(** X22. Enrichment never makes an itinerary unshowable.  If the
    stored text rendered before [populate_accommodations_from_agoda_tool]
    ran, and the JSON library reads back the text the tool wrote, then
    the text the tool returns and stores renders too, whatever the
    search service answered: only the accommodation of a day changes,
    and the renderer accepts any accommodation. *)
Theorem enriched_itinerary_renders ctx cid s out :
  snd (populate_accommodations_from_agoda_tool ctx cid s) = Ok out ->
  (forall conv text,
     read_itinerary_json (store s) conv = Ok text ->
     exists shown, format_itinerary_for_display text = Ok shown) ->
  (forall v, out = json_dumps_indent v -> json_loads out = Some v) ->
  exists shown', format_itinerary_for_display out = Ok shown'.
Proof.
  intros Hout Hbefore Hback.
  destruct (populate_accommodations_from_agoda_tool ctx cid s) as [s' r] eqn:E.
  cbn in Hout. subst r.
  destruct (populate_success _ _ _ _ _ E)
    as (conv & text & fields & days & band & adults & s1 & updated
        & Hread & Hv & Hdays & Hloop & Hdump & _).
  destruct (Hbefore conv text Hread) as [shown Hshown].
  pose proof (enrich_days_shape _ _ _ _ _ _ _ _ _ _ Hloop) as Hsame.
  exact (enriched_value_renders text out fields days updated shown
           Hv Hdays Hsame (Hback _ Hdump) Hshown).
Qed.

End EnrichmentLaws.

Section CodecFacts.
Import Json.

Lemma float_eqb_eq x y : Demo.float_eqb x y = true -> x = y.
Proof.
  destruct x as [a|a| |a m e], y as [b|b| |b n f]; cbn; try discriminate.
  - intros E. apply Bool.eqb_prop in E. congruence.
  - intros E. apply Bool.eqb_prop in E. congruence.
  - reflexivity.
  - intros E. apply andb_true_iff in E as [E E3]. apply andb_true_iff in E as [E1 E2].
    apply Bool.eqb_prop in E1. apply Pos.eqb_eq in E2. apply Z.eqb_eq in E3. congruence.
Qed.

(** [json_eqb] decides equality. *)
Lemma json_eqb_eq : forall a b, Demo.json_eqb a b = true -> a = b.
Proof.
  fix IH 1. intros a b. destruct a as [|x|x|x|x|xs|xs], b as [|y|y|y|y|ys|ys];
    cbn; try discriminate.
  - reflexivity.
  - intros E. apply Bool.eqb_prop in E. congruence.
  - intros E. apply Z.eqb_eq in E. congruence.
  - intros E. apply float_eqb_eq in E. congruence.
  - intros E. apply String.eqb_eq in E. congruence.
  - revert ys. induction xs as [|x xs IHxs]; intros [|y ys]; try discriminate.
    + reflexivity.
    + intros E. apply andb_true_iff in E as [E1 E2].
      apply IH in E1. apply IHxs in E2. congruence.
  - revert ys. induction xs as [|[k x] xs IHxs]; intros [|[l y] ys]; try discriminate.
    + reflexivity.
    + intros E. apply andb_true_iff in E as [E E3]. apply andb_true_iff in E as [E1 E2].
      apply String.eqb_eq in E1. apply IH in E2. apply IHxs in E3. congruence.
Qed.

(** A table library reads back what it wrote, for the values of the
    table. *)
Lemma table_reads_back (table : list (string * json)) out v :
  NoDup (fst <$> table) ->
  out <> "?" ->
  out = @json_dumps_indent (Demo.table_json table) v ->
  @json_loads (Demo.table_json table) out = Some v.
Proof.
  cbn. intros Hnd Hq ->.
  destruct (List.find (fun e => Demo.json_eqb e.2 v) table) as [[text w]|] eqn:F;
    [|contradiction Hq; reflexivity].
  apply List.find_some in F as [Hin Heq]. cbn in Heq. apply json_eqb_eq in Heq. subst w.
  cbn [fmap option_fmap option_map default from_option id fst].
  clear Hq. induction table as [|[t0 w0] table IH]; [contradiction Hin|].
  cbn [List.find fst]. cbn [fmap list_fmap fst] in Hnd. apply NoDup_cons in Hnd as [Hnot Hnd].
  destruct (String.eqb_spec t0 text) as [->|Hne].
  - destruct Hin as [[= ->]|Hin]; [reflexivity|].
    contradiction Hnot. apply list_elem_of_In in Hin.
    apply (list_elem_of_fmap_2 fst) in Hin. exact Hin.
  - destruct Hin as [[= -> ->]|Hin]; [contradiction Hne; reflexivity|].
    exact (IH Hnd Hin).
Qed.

----

Beginning at the top of the entries above, output each line exactly, and end with the line in which "the text the tool returns" appears.

(** X22. Enrichment never makes an itinerary unshowable.  If the
    stored text rendered before [populate_accommodations_from_agoda_tool]
    ran, and the JSON library reads back the text the tool wrote, then
    the text the tool returns and stores renders too, whatever the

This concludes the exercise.